Even though experts agree that the likelihood is zero, U.S. president Donald Trump on Thursday tweeting that the November presidential elections should be delayed to ensure safe voting during the Covid pandemic caused panic among traders and a corresponding loss in oil prices. 

That, along with relentless news coverage of rising U.S. Covid infection rates, led to West Texas Intermediate settling down $1.35, or 3.3 per barrel, at $39.92 per barrel, and Brent falling 81 cents, or 1.9 percent, to $42.94 per barrel.

Trading sentiment wasn't helped by the disclosure that U.S. gross domestic product collapsed at a 32.9 percent annualized rate during the second quarter and the height of the government-imposed lockdowns, the deepest decline since the government started keeping records in 1947.

Gene McGillian, vice president of market research at Tradition Energy, said, "The market is now watching U.S. producers and OPEC+ [the Organization of the Petroleum Exporting Countries] consider plans to ramp up while demand isn't returning the way we thought it would a few weeks ago...the supply demand balance could get out of whack."

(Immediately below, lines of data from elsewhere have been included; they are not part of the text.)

Open Scope string_scope.
Open Scope Z_scope.

(** ** Dates as the layout "2006-01-02" writes them *)
Definition iso_date (s : string) : Prop := exists t, s = format_date t.
(** Postgres reads such a text as the day it names *)
Class PgDates {I : PgInput} : Prop := {
  date_read t d : date_in (format_date t) = Some d -> date_text d = format_date t
}.
Definition month_of (day : Z) : string := take_bytes 7 (date_text day).

(** ** What must not change: the live transactions of the month *)
Definition cell (p : string) (t : txn_row) : option txn_row :=
  if negb (tx_deleted t) && String.eqb (month_of (tx_date t)) p then Some t else None.
Definition period_rows (p : string) (d : fin_db) : list txn_row := omap (cell p) (f_txns d).
Definition locked (p : string) (d : fin_db) : bool := existsb (String.eqb p) (f_locks d).
(** A row as it was, or a pending one that was decided. *)
Definition settles (t t' : txn_row) : Prop :=
  t' = t \/ tx_status t = "pending_approval" /\
    exists status by_ reason, (status = "approved" \/ status = "rejected") /\ t' = decide_txn status by_ reason t.
#[export] Instance settles_trans : Transitive settles.
Proof.
  intros t t1 t2 [->|(Hp & s & by_ & r & Hs & ->)] H2; [exact H2|]. destruct H2 as [->|(Hp2 & _)]; [right; eauto 8|].
  cbn in Hp2. destruct Hs as [-> | ->]; discriminate Hp2.
Qed.
#[export] Instance settles_refl : Reflexive settles.
Proof. by left. Qed.
(** what a change of a row shows of it in the month *)
Definition cell_step (p : string) (t t' : txn_row) : Prop := option_Forall2 settles (cell p t) (cell p t').
Lemma cell_same p t t' : cell p t' = cell p t -> cell_step p t t'.
Proof. unfold cell_step. intros ->. destruct (cell p t); constructor. reflexivity. Qed.
Lemma cell_decided p t status by_ reason :
  tx_status t = "pending_approval" -> status = "approved" \/ status = "rejected" -> cell_step p t (decide_txn status by_ reason t).
Proof.
  intros Hp Hs. unfold cell_step, cell. cbn [tx_deleted tx_date decide_txn]. destruct (_ && _); constructor. right. split; [done|eauto 8].
Qed.
Lemma omap_map_step p (h : txn_row -> txn_row) l :
  (forall x, x ∈ l -> cell_step p x (h x)) -> Forall2 settles (omap (cell p) l) (omap (cell p) (map h l)).
Proof.
  induction l as [|x l IH]; intros H; [constructor|]. specialize (IH (fun y Hy => H y (list_elem_of_further _ _ _ Hy))).
  specialize (H x (list_elem_of_here _ _)). cbn. unfold cell_step in H. destruct H; [by constructor|exact IH].
Qed.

But slow demand is better than nothing, and to encourage activity in other parts of the world Saudi Arabia may reportedly cut its September official selling price for crude sold in Asia, according to sources on Thursday.

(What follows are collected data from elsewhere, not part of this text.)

(* ===== verification/OrderItems.v ===== *)
(** * Lines of an order: catalog and prices

    [shared/pricing/pricing.go] (a contact's price type, an item's price) and
    [order/order.go]'s [normalizeOrderItems] with the catalog lookups: every line
    of a request becomes a line of a catalog item at its own price, and a line
    that names nothing known creates the item.  [pricing.EnsureSchema] is a
    check that can fail. *)
From S2P Require Import Prelude GoStrings AdminSession PgTx Triples Zoom Float64 Billing FinTables Costing StockLedger Shop OrderStock.

Open Scope string_scope.
Open Scope Z_scope.

Section items.
Context `{PgInput} `{TimeZones} `{Numeric} `{OrderInput}.

(** ** [pricing.go] *)
(** ORDER BY is_default DESC, display_order, label *)
Definition price_type_before (a b : price_type_row) : bool :=
  if negb (Bool.eqb (pt_default a) (pt_default b)) then pt_default a
  else if negb (pt_order a =? pt_order b) then pt_order a <? pt_order b
  else negb (label_before (pt_label b) (pt_label a)).
Definition live_price_types (d : shop_db) : list price_type_row :=
  List.filter (fun p => negb (pt_deleted p) && pt_active p) (sh_ptypes d).
Definition ResolveDefaultPriceTypeID : shop string :=
  let! r := attempt (one_row (fun d => pt_id <$> head (sort_by price_type_before (live_price_types d)))) in
  match r with
  | Ok id => ret id
  | Err e =>
      if bool_decide (e = no_rows) then throw (BadRequest "belum ada tipe harga aktif")
      else throw (ECode Internal "resolve default price type failed")
  end.
(** a row of a table by its id: [no_rows] without one *)
Definition by_id {A} (id : string) (f : string -> shop_db -> option A) : shop A :=
  stmt (fun d => match uuid_in id with
                 | None => (Err bad_input, d)
                 | Some u => match f u d with Some a => (Ok a, d) | None => (Err no_rows, d) end
                 end).
Definition ResolvePriceTypeIDForContact (contactID : string) : shop string :=
  let contactID := TrimSpace contactID in
  if String.eqb contactID "" then ResolveDefaultPriceTypeID
  else
    let! r := attempt (by_id contactID (fun u d =>
      co_price_type <$> List.find (fun c => String.eqb (co_id c) u && negb (co_deleted c)) (sh_contacts d))) in
    match r with
    | Err e => if bool_decide (e = no_rows) then ResolveDefaultPriceTypeID else throw (ECode Internal "load contact price type failed")
    | Ok priceTypeID =>
        match priceTypeID with
        | Some pt =>
            if negb (String.eqb (TrimSpace pt) "") then
              let! active := attempt (by_id pt (fun u d =>
                pt_active <$> List.find (fun p => String.eqb (pt_id p) u && negb (pt_deleted p)) (sh_ptypes d))) in
              match active with Ok true => ret pt | _ => ResolveDefaultPriceTypeID end
            else ResolveDefaultPriceTypeID
        | None => ResolveDefaultPriceTypeID
        end
    end.
Definition find_item (id : string) (d : shop_db) : option catalog_row :=
  List.find (fun c => String.eqb (ci_id c) id && negb (ci_deleted c)) (sh_catalog d).
Definition ResolveCatalogUnitPrice (catalogItemID priceTypeID : string) : shop f64 :=
  let! r := attempt (stmt (fun d =>
    match uuid_in catalogItemID, uuid_in priceTypeID with
    | Some c, Some p => match sh_prices d !! (c, p) with Some n => (Ok (numeric_out 4 n), d) | None => (Err no_rows, d) end
    | _, _ => (Err bad_input, d)
    end)) in
  match r with
  | Ok price => ret price
  | Err e =>
      if negb (bool_decide (e = no_rows)) then throw (ECode Internal "load catalog price failed")
      else
        let! s := attempt (by_id catalogItemID (fun u d => ci_price <$> find_item u d)) in
        match s with
        | Err e => if bool_decide (e = no_rows) then throw (NotFoundE "catalog item not found") else throw (ECode Internal "load catalog sell price failed")
        | Ok price => ret (match price with Some n => numeric_out 4 n | None => fzero end)
        end
  end.

(** ** Catalog rows *)
Definition item_of (id code name unit : string) (price qty : f64) : OrderItem :=
  {| OI_LineID := ""; OI_CatalogItemID := id; OI_ExternalCode := code; OI_Name := name; OI_Variant := ""; OI_Size := ""; OI_Color := "";
     OI_Qty := qty; OI_UnitPrice := price; OI_SellUnit := unit; OI_WarehouseID := "" |}.
Definition newer (a b : catalog_row) : bool := ci_updated b <=? ci_updated a.
(** the newest row that [which] accepts; without a parameter that converts, no row is read *)
Definition loadCatalogOrderItem (priceTypeID : string) (which : option (catalog_row -> bool)) (qty : f64) : shop OrderItem :=
  let! row := wrapping (fun _ => NotFoundE "catalog item not found") (stmt (fun d =>
    match which with
    | None => (Err bad_input, d)
    | Some f => match head (sort_by newer (List.filter (fun c => negb (ci_deleted c) && f c) (sh_catalog d))) with
                | Some c => (Ok c, d) | None => (Err no_rows, d) end
    end)) in
  let! unitPrice := ResolveCatalogUnitPrice (ci_id row) priceTypeID in
  ret (item_of (ci_id row) (ci_code row) (ci_name row) (default "" (ci_unit row)) unitPrice qty).
Definition with_id_of (id : string) : option (catalog_row -> bool) := (fun u c => String.eqb (ci_id c) u) <$> uuid_in id.
Definition with_code (code : string) : option (catalog_row -> bool) := Some (fun c => String.eqb (sql_lower (ci_code c)) (sql_lower code)).
Definition with_name (name : string) : option (catalog_row -> bool) := Some (fun c => String.eqb (sql_lower (ci_name c)) (sql_lower name)).
(** unique (source, external_code) among live rows; ids are fresh *)
Definition createCatalogOrderItem (code name : string) (price : f64) (unit : string) (qty : f64) (now : Z) : shop OrderItem :=
  let! row := wrapping (fun e => EWrap ("create catalog item: " ++ error_text e) e) (stmt (fun d =>
    match decimal_in price, sh_ids d with
    | Some p, id :: rest =>
        if existsb (fun c => String.eqb (ci_source c) "manual" && String.eqb (ci_code c) code && negb (ci_deleted c)) (sh_catalog d)
        then (Err constraint_error, d)
        else
          let c := {| ci_id := id; ci_code := code; ci_name := name; ci_price := Some p;
                      ci_unit := if String.eqb unit "" then None else Some unit; ci_source := "manual"; ci_updated := now; ci_deleted := false |} in
          (Ok (c, p), set_shop_ids rest (set_catalog (sh_catalog d ++ [c])%list d))
    | Some _, [] => (Err no_id, d)
    | None, _ => (Err bad_input, d)
    end)) in
  let '(c, p) := row in
  ret (item_of (ci_id c) (ci_code c) (ci_name c) (default "" (ci_unit c)) (numeric_out 4 p) qty).
Definition resolveCatalogItem (priceTypeID : string) (it : OrderItem) (index : nat) (now : Z) : shop OrderItem :=
  if negb (String.eqb (TrimSpace (OI_CatalogItemID it)) "") then
    loadCatalogOrderItem priceTypeID (with_id_of (TrimSpace (OI_CatalogItemID it))) (OI_Qty it)
  else
    let code := TrimSpace (OI_ExternalCode it) in
    let name := TrimSpace (OI_Name it) in
    let load which key := if String.eqb key "" then ret None else
      let! r := attempt (loadCatalogOrderItem priceTypeID which (OI_Qty it)) in
      ret (match r with Ok item => Some item | Err _ => None end) in
    let! r := load (with_code code) code in
    match r with
    | Some item => ret item
    | None =>
        let! r := load (with_name name) name in
        match r with
        | Some item => ret item
        | None =>
            if String.eqb name "" then throw (BadRequest "catalog item name is required")
            else if fltb (OI_UnitPrice it) fzero then throw (BadRequest "catalog item price cannot be negative")
            else
              let code := if String.eqb code "" then "MANUAL-" ++ pretty (now - unix_epoch * Second) ++ "-" ++ pretty (Z.of_nat index + 1) else code in
              createCatalogOrderItem code name (OI_UnitPrice it) (TrimSpace (OI_SellUnit it)) (OI_Qty it) now
        end
    end.

(** ** A request's lines *)
Definition on_line (it item : OrderItem) (n : nat) (now : Z) : OrderItem :=
  let line := TrimSpace (OI_LineID it) in
  {| OI_LineID := if String.eqb line "" then genLineID now n else line;
     OI_CatalogItemID := OI_CatalogItemID item; OI_ExternalCode := OI_ExternalCode item; OI_Name := OI_Name item;
     OI_Variant := OI_Variant item; OI_Size := OI_Size item; OI_Color := OI_Color item; OI_Qty := OI_Qty item;
     OI_UnitPrice := OI_UnitPrice item; OI_SellUnit := OI_SellUnit item; OI_WarehouseID := TrimSpace (OI_WarehouseID it) |}.
Fixpoint normalize_lines (priceTypeID : string) (raw : list OrderItem) (n : nat) (now : Z) : shop (list OrderItem) :=
  match raw with
  | [] => ret []
  | it :: rest =>
      if fleb (OI_Qty it) fzero then throw (BadRequest "item qty must be greater than zero")
      else
        let! item := resolveCatalogItem priceTypeID it n now in
        let! items := normalize_lines priceTypeID rest (S n) now in
        ret (on_line it item n now :: items)
  end.
Definition normalizeOrderItems (contactID : string) (raw : list OrderItem) (now : Z) : shop (list OrderItem) :=
  internally prepare;!
  wrapping (fun _ => ECode Internal "prepare pricing failed") (read (fun _ => tt));!
  let! priceTypeID := ResolvePriceTypeIDForContact contactID in
  let! items := normalize_lines priceTypeID raw 0 now in
  match items with [] => throw (BadRequest "items are required") | _ => ret items end.
(** orderStockItems *)
Definition orderStockItems (items : list OrderItem) : list OrderStockItem :=
  map (fun it => {| SI_LineID := OI_LineID it; SI_CatalogItemID := OI_CatalogItemID it; SI_WarehouseID := OI_WarehouseID it; SI_Qty := OI_Qty it |})
    (List.filter (fun it => negb (String.eqb (TrimSpace (OI_CatalogItemID it)) "")) items).
(** [subtotal += it.Qty * it.UnitPrice] *)
Definition subtotal_of (items : list OrderItem) : f64 := fold_left (fun s it => fadd s (fmul (OI_Qty it) (OI_UnitPrice it))) items fzero.
End items.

Meanwhile, shipping data shows Iraq's crude oil exports have increased so far in July by 50,000 barrels per day (bpd), suggesting that it is not adhering to its OPEC production target - but that the rise may be another indication of market recovery nonetheless.

Also, as if to prove that business could be maintained even during the worst of the lockdowns, the secretive oil-trading activities of Royal Dutch Shell Plc and Total SE were credited on Thursday for saving both European majors from posting losses in the second quarter.

But reports of rising infections i will continue to curb demand as well as crude prices, with the only relief anticipated to be the availability of vaccines - which continue to be a source of promising news, the latest being that Johnson & Johnson's candidate (said to have exhibited remarkable efficacy) has begun human safety trials; the front runner candidate from AstraZeneca said to be producing "good data" in large-scale human trials; and pharmaceutical companies the world over already building a huge network of supply chains to deliver the vaccines to billions of people when they become available at the end of this year or early next.